GIJHSR

Galore International Journal of Health Sciences and Research


Year: 2026 | Month: April-June | Volume: 11 | Issue: 2 | Pages: 128-143

DOI: https://doi.org/10.52403/gijhsr.20260216

Comparison of Opioid-Free versus Opioid-Based Anesthesia on Postoperative Pain and Nausea/Vomiting in Adult Upper Airway, Sinonasal, and Cervical Surgery: A Systematic Review of Randomized Controlled Trials

Hilda Citrajaya

Department of Anesthesiology, BIMC Kuta Hospital, Badung, Bali, Indonesia.

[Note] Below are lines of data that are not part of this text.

(** The fan-out hands the repository the bucket once for each upload that
    gets as far as the call: at most once for each goroutine, and once for
    each when none has failed. *)
Lemma received_fanout ctx bucket files (w : World (R * list string) Entropy) :
  forall sched,
    let st := fanout_run recorder ctx bucket files sched w in
    length (fo_files st) = length files
    /\ exists n, received (fo_world st) = received w ++ replicate n bucket
                 /\ n <= length sched
                 /\ (group_err st = None ->
                     Forall (fun i => i < length files) sched -> n = length sched).
Proof.
  induction sched as [|i sched IH] using rev_ind; cbv zeta.
  - unfold fanout_run. simpl. split; [reflexivity |].
    exists 0. simpl. rewrite app_nil_r. auto.
  - rewrite fanout_run_snoc. cbv zeta in IH.
    set (st := fanout_run recorder ctx bucket files sched w) in *.
    destruct IH as (Hlen & n & Hrec & Hle & Hall).
    rewrite length_app. simpl.
    unfold task. destruct (fo_files st !! i) as [f|] eqn:Hi.
    + pose proof (received_UploadFile (group_ctx st) bucket f (fo_world st)) as Hup.
      cbv zeta in Hup.
      destruct (UploadFile recorder (group_ctx st) bucket f (fo_world st))
        as [[res f'] w'] eqn:Hrun.
      simpl in Hup. destruct Hup as [Hgrow Hsucc].
      destruct res as [url|err].
      * simpl. split; [rewrite length_insert; exact Hlen |].
        exists (S n). rewrite (Hsucc url eq_refl), Hrec, <- app_assoc, replicate_snoc.
        split; [reflexivity |]. split; [lia |].
        intros Hnone Hlt. apply Forall_app in Hlt. destruct Hlt as [Hlt _].
        specialize (Hall Hnone Hlt). lia.
      * assert (Hsome : exists m, received w' = received w ++ replicate m bucket
                                  /\ m <= length sched + 1).
        { destruct Hgrow as [-> | ->].
          - exists n. split; [exact Hrec | lia].
          - exists (S n). rewrite Hrec, <- app_assoc, replicate_snoc.
            split; [reflexivity | lia]. }
        destruct Hsome as (m & Hm & Hmle).
        destruct (group_err st) as [e0|]; simpl;
          (split; [rewrite length_insert; exact Hlen |]);
          exists m; (split; [exact Hm |]); (split; [exact Hmle |]); discriminate.
    + split; [exact Hlen |]. exists n. split; [exact Hrec |]. split; [lia |].
      intros _ Hlt. apply Forall_app in Hlt. destruct Hlt as [_ Hlt].
      apply Forall_cons in Hlt. destruct Hlt as [Hlt _].
      apply lookup_ge_None in Hi. lia.
Qed.

(** C9.  Every method that takes a bucket hands the caller's string to the
    repository.  Over a repository that keeps the bucket argument of every
    call it is handed, whatever repository stands behind it: once the name
    is accepted, each of the methods with one call has added the caller's
    [bucket] itself, once, to what the repository has received ([DeleteFile]
    given a key), and [CreateBucket] once or twice; [UploadFile] has added
    it at most once, and once when it succeeds; [UploadMultipleFiles] has
    added it at most once for each goroutine, and once for each file when
    it succeeds; nothing else is ever added, in particular not the folded
    and trimmed copy that the validator looked at.  For [" MyBucket "] the
    copy is ["mybucket"], the validator accepts, and the repository
    receives [" MyBucket "]. *)
Theorem bucket_forwarded_unchanged ctx bucket key ext token limit file files sched
    (w : World (R * list string) Entropy) :
  let grows (n : nat) (w' : World (R * list string) Entropy) :=
    received w' = received w ++ replicate n bucket in
  (validateBucketName bucket = None ->
     grows 1 (snd (GetDownloadURL recorder ctx bucket key w))
     /\ grows 1 (snd (DownloadFile recorder ctx bucket key w))
     /\ grows 1 (snd (ListFiles recorder ctx bucket ext token limit w))
     /\ (key <> "" -> grows 1 (snd (DeleteFile recorder ctx bucket key w)))
     /\ grows 1 (snd (GetBucketStats recorder ctx bucket w))
     /\ grows 1 (snd (DeleteBucket recorder ctx bucket w))
     /\ grows 1 (snd (EmptyBucket recorder ctx bucket w))
     /\ (grows 1 (snd (CreateBucket recorder ctx bucket w))
         \/ grows 2 (snd (CreateBucket recorder ctx bucket w))))
  /\ (grows 0 (snd (UploadFile recorder ctx bucket file w))
      \/ grows 1 (snd (UploadFile recorder ctx bucket file w)))
  /\ (forall url, fst (fst (UploadFile recorder ctx bucket file w)) = inl url ->
        grows 1 (snd (UploadFile recorder ctx bucket file w)))
  /\ (exists n, n <= length sched
                /\ grows n (snd (UploadMultipleFiles recorder ctx bucket files sched w)))
  /\ (forall urls, sched ≡ₚ seq 0 (length files) ->
        fst (fst (UploadMultipleFiles recorder ctx bucket files sched w)) = Some urls ->
        grows (length files) (snd (UploadMultipleFiles recorder ctx bucket files sched w)))
  /\ normalize " MyBucket " = "mybucket"
  /\ validateBucketName " MyBucket " = None
  /\ received (snd (GetBucketStats recorder ctx " MyBucket " w))
     = received w ++ [" MyBucket "]
  /\ received (snd (DeleteBucket recorder ctx " MyBucket " w))
     = received w ++ [" MyBucket "]
  /\ received (snd (ListFiles recorder ctx " MyBucket " ext token limit w))
     = received w ++ [" MyBucket "]
  /\ received (snd (EmptyBucket recorder ctx " MyBucket " w))
     = received w ++ [" MyBucket "].
Proof.
  cbv zeta.
  assert (Hmy : validateBucketName " MyBucket " = None) by (vm_compute; reflexivity).
  assert (Hlist : forall b, validateBucketName b = None ->
            received (snd (ListFiles recorder ctx b ext token limit w)) = received w ++ [b]).
  { intros b Hb. unfold ListFiles. rewrite Hb. unfold bind, call_repo. simpl.
    unfold Repository.noting.
    destruct (Repository.List r _ _ _ _ _ _) as [[page|err] r']; [| reflexivity].
    destruct (String.eqb ext ""); reflexivity. }
  assert (Hstats : forall b, validateBucketName b = None ->
            received (snd (GetBucketStats recorder ctx b w)) = received w ++ [b]).
  { intros b Hb. unfold GetBucketStats. rewrite Hb. unfold call_repo. simpl.
    unfold Repository.noting. destruct (Repository.GetStats r _ _ _). reflexivity. }
  assert (Hdelb : forall b, validateBucketName b = None ->
            received (snd (DeleteBucket recorder ctx b w)) = received w ++ [b]).
  { intros b Hb. unfold DeleteBucket. rewrite Hb. unfold call_repo. simpl.
    unfold Repository.noting. destruct (Repository.DeleteBucket r _ _ _). reflexivity. }
  assert (Hempty : forall b, validateBucketName b = None ->
            received (snd (EmptyBucket recorder ctx b w)) = received w ++ [b]).
  { intros b Hb. unfold EmptyBucket. rewrite Hb. unfold call_repo. simpl.
    unfold Repository.noting. destruct (Repository.DeleteAll r _ _ _). reflexivity. }
  split.
  { intros Hb.
    split.
    { unfold GetDownloadURL. rewrite Hb. unfold call_repo. simpl.
      unfold Repository.noting. destruct (Repository.GetPresignURL r _ _ _ _ _). reflexivity. }
    split.
    { unfold DownloadFile. rewrite Hb. unfold call_repo. simpl.
      unfold Repository.noting. destruct (Repository.Download r _ _ _ _). reflexivity. }
    split; [exact (Hlist bucket Hb) |].
    split.
    { intros Hkey. unfold DeleteFile.
      destruct (String.eqb_spec key ""); [contradiction |].
      rewrite Hb. unfold call_repo. simpl.
      unfold Repository.noting. destruct (Repository.Delete r _ _ _ _). reflexivity. }
    split; [exact (Hstats bucket Hb) |].
    split; [exact (Hdelb bucket Hb) |].
    split; [exact (Hempty bucket Hb) |].
    unfold CreateBucket. rewrite Hb. unfold bind, call_repo. simpl.
    unfold Repository.noting.
    destruct (Repository.CheckBucketExists r _ _ _) as [[ex err] r1]. simpl.
    destruct err as [err|]; [left; reflexivity |].
    destruct ex; [left; reflexivity |]. simpl.
    destruct (Repository.CreateBucket r _ _ _) as [cerr r2]. simpl.
    right. unfold received. simpl. rewrite <- app_assoc. reflexivity. }
  pose proof (received_UploadFile ctx bucket file w) as Hup. cbv zeta in Hup.
  destruct Hup as [Hgrow Hsucc].
  split.
  { destruct Hgrow as [-> | ->]; [left; simpl; rewrite app_nil_r | right]; reflexivity. }
  split; [exact Hsucc |].
  pose proof (received_fanout ctx bucket files w sched) as Hfan. cbv zeta in Hfan.
  destruct Hfan as (_ & n & Hrec & Hle & Hall).
  assert (Hworld : snd (UploadMultipleFiles recorder ctx bucket files sched w)
                   = fo_world (fanout_run recorder ctx bucket files sched w)).
  { unfold UploadMultipleFiles. destruct (group_err _); reflexivity. }
  split.
  { exists n. rewrite Hworld. split; [exact Hle | exact Hrec]. }
  split.
  { intros urls Hperm Hres. rewrite Hworld, Hrec.
    assert (Hnone : group_err (fanout_run recorder ctx bucket files sched w) = None).
    { unfold UploadMultipleFiles in Hres.
      destruct (group_err _); [discriminate | reflexivity]. }
    assert (Hlt : Forall (fun i => i < length files) sched).
    { apply Forall_forall. intros i Hi. rewrite Hperm in Hi.
      apply elem_of_seq in Hi. lia. }
    rewrite (Hall Hnone Hlt), Hperm, length_seq. reflexivity. }
  split; [vm_compute; reflexivity |].
  split; [exact Hmy |].
  split; [exact (Hstats _ Hmy) |].
  split; [exact (Hdelb _ Hmy) |].
  split; [exact (Hlist _ Hmy) | exact (Hempty _ Hmy)].
Qed.

End ForwardFacts.

(** The S3 repository over the in-memory client behind a recording one,
    asked to empty [" MyBucket "]: the name with its capitals and blanks is
    what the repository is handed. *)
Lemma bucket_forwarded_unchanged_witness :
  received
    (snd (uploadService.EmptyBucket (H := Fake.platform)
            (uploadService.NewService (Repository.recording (uploadService.repo Fake.service)))
            Background " MyBucket "
            (mkWorld (S3.mkRemote [] [], []) [] [])))
  = [" MyBucket "].
Proof.
  exact (proj1 (proj2 (proj2 (proj2 (proj2 (proj2 (proj2
           (proj1 (bucket_forwarded_unchanged (H := Fake.platform)
                     (uploadService.repo Fake.service) Background " MyBucket " "" "" ""
                     0%Z (Fake.png_file "a.png") [] []
                     (mkWorld (S3.mkRemote [] [], []) [] []))
              eq_refl)))))))).
Defined.

(** Down at the AWS client the request of [GetBucketStats] for
    [" MyBucket "] names the bucket with its capitals and blanks. *)
Example run_stats_unfolded_name :
  S3.requests (store (snd (uploadService.GetBucketStats (H := Fake.platform) Fake.service
                             Background " MyBucket " (Fake.world []))))
  = [S3.ReqListObjectsV2 (S3.mkListObjectsV2Input (Some " MyBucket ") None None None)].
Proof. vm_compute. reflexivity. Qed.

(** * Part III: further properties of the code *)

(** ** Buckets over the S3 repository *)

Section S3BucketFacts.
Context `{Platform} {S : Type} (client : S3.Client S) (region : string).
Import uploadService.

Corresponding Author: Hilda Citrajaya

ABSTRACT

Background: Opioid-free anesthesia (OFA) may reduce opioid-related adverse effects, particularly postoperative nausea and vomiting (PONV). Evidence in adult upper airway, sinonasal, and cervical surgery—where PONV-driven Valsalva maneuver can precipitate hemorrhage—has not been synthesized at the randomized-trial level. We compared OFA with opioid-based anesthesia (OBA) for postoperative pain and PONV in this population.
Methods: Following PRISMA 2020, five databases were searched from January 2016 to March 2026 for randomized controlled trials (RCTs) comparing OFA with OBA in adults undergoing elective sinonasal, nasal, or cervical (thyroid/parathyroid) surgery. Co-primary outcomes were postoperative pain and PONV. Two reviewers independently performed screening, extraction, and Cochrane RoB 2 assessment. A narrative synthesis was conducted a priori.
Results: Five RCTs (1,369 patients) were included; dexmedetomidine anchored every OFA regimen. All showed reduced PONV with OFA: the largest trial (endoscopic sinus surgery, n=773) reported 7.0% versus 15.1% (p=0.0021) and a thyroid/parathyroid trial (n=394) 5% versus 24% (p<0.001), with absolute risk reductions of approximately 8–19 percentage points. Pain was non-inferior, with small early advantages generally below the minimum clinically important difference. OFA also reduced rescue analgesia, blood loss, and sore throat. Two trials were low risk of bias, three had some concerns. Because dexmedetomidine has independent antiemetic activity, the PONV benefit cannot be attributed solely to opioid removal; bradycardia and prolonged emergence were more frequent with OFA.
Conclusions: Dexmedetomidine-based OFA is associated with consistently reduced PONV and non-inferior pain control versus OBA, tempered by bradycardia and slower emergence. Adequately powered RCTs with active opioid-sparing comparators and explicit safety endpoints are needed.

Keywords: opioid-free anesthesia; opioid-based anesthesia; postoperative nausea and vomiting; postoperative pain; dexmedetomidine; endoscopic sinus surgery; thyroidectomy; sinonasal surgery; systematic review.